== TRY IT ==
Show all lines from the data that include the word "upperhex".

Start of Block

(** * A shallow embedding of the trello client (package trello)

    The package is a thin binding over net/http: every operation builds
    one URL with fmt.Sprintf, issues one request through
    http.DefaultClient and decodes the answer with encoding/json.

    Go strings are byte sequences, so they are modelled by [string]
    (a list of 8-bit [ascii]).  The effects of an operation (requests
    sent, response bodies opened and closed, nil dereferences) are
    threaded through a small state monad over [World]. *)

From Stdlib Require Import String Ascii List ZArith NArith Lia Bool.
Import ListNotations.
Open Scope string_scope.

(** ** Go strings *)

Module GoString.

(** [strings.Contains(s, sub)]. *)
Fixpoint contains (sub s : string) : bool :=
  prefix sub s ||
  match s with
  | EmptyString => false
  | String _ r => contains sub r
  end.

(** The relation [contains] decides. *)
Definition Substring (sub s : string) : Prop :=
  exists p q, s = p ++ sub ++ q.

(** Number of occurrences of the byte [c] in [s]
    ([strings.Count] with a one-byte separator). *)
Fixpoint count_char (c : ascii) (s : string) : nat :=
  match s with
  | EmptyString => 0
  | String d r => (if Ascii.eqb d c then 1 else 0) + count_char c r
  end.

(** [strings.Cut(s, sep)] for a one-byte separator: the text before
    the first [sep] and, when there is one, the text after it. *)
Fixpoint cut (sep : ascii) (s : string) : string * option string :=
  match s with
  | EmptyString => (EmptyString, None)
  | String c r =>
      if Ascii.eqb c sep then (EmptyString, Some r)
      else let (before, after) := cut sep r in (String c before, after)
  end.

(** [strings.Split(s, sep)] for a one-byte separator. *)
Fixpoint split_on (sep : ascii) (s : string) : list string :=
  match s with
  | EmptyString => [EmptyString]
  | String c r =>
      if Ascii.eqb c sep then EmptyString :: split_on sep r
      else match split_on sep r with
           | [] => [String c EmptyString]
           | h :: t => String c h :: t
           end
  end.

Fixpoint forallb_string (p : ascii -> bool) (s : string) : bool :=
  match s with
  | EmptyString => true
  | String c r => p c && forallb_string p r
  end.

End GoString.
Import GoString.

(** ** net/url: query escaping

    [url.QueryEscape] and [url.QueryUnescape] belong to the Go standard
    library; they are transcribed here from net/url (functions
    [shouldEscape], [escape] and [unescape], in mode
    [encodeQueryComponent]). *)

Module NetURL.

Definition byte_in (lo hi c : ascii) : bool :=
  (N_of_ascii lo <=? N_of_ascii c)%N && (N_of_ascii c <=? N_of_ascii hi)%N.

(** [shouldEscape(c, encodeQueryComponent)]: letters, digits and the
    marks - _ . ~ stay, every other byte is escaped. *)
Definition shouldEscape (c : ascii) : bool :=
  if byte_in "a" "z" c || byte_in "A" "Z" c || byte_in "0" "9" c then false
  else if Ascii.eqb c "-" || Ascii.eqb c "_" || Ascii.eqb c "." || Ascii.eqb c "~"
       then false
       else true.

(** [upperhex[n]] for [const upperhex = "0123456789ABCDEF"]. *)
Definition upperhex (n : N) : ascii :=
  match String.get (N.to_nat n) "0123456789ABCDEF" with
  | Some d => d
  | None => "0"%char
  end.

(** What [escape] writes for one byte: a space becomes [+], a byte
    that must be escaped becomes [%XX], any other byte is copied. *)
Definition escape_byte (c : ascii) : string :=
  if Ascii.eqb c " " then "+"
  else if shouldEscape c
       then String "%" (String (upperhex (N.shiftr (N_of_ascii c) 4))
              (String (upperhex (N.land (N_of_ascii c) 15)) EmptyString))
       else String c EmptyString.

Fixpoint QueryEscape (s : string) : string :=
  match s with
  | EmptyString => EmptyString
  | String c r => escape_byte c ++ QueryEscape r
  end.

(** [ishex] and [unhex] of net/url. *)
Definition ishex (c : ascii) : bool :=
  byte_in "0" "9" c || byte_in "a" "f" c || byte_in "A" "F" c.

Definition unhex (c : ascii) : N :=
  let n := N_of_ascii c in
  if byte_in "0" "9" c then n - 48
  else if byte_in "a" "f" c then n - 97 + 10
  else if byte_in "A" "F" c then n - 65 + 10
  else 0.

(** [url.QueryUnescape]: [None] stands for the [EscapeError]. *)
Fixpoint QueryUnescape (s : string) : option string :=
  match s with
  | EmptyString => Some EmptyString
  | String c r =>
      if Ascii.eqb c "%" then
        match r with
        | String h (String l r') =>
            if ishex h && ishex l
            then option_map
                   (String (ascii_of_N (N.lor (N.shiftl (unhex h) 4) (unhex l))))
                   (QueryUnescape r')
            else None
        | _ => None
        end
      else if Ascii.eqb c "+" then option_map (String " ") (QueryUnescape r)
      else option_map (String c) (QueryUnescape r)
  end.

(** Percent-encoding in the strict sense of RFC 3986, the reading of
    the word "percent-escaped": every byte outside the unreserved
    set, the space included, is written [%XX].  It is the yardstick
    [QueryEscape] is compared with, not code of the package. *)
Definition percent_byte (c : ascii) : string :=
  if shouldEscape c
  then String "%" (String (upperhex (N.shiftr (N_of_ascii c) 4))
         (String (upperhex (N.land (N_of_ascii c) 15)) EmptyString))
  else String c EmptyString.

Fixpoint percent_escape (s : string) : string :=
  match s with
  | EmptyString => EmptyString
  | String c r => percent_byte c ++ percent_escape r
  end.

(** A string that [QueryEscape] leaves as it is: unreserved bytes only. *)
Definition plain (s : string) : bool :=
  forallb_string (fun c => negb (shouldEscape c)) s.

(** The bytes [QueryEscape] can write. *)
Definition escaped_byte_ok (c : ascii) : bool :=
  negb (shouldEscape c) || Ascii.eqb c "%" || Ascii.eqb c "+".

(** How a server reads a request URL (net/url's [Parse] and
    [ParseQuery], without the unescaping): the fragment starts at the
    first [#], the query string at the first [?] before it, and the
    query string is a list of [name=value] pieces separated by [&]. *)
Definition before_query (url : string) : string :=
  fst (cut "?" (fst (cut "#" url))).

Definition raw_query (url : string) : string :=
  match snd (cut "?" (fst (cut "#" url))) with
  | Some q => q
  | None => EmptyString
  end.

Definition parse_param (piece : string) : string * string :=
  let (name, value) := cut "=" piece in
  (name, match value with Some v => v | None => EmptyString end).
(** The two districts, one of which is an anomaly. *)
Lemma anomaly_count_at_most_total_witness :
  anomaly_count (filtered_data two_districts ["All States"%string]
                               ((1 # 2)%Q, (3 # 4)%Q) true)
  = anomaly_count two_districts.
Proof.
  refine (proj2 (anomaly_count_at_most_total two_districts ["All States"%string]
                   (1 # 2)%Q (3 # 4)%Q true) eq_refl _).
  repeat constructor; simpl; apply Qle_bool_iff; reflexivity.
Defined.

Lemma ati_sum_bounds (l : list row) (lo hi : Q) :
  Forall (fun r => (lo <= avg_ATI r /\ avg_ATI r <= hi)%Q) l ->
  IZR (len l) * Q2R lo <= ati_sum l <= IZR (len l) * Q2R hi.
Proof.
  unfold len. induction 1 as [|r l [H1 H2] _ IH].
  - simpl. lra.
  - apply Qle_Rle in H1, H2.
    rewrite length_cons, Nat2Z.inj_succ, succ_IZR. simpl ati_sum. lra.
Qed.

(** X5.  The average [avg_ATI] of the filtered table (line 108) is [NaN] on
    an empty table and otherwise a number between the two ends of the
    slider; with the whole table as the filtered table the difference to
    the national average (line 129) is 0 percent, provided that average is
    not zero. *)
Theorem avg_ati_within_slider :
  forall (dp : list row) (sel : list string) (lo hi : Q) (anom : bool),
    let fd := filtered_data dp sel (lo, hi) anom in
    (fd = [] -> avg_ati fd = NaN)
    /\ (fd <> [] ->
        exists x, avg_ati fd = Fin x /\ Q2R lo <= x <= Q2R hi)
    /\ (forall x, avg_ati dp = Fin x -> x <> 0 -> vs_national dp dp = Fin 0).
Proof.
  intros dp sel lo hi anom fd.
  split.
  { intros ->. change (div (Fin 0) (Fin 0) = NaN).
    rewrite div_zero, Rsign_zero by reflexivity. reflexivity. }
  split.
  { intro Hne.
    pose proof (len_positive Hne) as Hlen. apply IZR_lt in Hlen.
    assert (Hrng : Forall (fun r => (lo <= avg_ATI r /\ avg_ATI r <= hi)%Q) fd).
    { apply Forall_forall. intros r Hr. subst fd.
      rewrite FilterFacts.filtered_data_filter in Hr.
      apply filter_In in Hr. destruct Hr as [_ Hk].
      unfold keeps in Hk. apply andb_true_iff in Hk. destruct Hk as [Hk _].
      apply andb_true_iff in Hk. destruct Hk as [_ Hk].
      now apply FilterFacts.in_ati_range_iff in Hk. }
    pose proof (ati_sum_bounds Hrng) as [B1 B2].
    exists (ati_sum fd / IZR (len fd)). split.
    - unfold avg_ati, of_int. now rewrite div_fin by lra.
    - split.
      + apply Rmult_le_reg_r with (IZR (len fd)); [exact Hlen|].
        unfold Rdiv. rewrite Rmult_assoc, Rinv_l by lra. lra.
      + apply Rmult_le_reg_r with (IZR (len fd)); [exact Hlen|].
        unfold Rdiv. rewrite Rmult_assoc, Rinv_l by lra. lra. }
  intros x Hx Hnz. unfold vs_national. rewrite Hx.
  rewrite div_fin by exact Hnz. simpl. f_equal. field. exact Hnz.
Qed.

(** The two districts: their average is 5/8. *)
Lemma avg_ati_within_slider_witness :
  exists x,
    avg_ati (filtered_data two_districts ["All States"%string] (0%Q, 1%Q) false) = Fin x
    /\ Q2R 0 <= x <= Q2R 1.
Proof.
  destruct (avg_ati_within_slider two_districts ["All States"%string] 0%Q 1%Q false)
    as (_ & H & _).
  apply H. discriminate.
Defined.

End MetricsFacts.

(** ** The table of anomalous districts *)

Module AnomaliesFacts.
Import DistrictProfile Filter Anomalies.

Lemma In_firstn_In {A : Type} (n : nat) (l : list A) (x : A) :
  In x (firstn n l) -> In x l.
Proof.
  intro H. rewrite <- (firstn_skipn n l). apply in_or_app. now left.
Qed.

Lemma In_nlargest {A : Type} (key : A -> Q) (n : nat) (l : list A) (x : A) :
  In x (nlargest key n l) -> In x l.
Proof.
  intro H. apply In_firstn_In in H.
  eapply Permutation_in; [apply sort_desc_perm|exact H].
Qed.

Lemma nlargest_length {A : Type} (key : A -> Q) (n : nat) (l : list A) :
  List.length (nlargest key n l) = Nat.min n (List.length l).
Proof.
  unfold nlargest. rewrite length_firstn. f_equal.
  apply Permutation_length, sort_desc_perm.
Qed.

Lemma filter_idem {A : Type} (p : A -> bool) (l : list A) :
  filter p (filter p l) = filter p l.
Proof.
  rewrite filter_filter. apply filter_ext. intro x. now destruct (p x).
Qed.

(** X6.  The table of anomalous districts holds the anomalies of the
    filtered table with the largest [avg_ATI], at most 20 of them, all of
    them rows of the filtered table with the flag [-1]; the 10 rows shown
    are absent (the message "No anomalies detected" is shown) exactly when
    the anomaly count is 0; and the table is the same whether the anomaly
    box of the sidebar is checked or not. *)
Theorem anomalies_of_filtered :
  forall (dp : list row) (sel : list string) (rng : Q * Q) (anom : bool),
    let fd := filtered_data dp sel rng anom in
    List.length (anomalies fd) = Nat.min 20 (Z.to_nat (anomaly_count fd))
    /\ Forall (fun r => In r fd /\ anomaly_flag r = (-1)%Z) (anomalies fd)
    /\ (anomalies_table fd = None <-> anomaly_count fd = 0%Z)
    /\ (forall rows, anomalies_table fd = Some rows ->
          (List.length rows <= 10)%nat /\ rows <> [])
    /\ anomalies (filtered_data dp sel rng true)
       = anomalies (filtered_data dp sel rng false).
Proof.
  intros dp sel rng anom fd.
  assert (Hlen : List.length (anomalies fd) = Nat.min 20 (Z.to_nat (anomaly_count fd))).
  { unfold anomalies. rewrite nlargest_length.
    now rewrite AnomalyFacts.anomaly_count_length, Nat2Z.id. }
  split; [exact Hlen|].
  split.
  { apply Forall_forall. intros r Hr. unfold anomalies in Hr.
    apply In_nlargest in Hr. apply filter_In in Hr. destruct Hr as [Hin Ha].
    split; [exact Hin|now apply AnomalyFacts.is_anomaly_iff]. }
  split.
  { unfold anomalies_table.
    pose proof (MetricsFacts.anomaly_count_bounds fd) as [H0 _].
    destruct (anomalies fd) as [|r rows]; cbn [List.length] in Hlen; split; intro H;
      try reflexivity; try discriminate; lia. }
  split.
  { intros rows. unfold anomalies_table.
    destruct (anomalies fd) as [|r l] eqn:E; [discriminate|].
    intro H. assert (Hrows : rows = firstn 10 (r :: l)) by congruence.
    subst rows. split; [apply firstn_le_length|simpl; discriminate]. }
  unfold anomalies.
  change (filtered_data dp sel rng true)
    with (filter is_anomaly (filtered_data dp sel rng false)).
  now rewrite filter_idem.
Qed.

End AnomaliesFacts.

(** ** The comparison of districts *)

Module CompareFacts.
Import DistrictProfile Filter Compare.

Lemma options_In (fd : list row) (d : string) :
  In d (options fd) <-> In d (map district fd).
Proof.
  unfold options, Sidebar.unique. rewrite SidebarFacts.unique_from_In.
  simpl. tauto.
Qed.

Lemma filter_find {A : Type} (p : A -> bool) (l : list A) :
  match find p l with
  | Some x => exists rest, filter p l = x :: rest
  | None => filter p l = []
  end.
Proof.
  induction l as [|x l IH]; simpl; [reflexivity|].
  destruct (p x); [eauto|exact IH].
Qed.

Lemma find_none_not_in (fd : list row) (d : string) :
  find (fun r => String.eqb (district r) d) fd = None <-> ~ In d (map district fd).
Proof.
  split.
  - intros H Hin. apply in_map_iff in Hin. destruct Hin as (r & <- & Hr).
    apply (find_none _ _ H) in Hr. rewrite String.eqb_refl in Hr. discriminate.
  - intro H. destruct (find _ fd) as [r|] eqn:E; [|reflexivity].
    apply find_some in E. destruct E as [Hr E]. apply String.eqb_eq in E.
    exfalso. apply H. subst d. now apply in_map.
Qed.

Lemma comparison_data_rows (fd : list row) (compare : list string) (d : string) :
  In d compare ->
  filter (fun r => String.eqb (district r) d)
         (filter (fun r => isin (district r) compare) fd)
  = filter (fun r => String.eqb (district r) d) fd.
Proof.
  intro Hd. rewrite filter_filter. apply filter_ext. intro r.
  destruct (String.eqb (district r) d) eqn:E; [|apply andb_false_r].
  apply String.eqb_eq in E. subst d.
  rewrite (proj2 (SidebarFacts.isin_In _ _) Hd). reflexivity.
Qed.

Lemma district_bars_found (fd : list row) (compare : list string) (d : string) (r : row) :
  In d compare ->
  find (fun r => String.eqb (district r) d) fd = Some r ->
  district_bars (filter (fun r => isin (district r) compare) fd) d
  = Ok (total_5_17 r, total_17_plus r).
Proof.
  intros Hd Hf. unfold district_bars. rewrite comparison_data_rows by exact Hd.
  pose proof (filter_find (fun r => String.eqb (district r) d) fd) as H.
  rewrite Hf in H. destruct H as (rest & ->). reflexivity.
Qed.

End of Block

== WRITTEN SOLUTION ==
(** [upperhex[n]] for [const upperhex = "0123456789ABCDEF"]. *)
Definition upperhex (n : N) : ascii :=
       then String "%" (String (upperhex (N.shiftr (N_of_ascii c) 4))
              (String (upperhex (N.land (N_of_ascii c) 15)) EmptyString))
  then String "%" (String (upperhex (N.shiftr (N_of_ascii c) 4))
         (String (upperhex (N.land (N_of_ascii c) 15)) EmptyString))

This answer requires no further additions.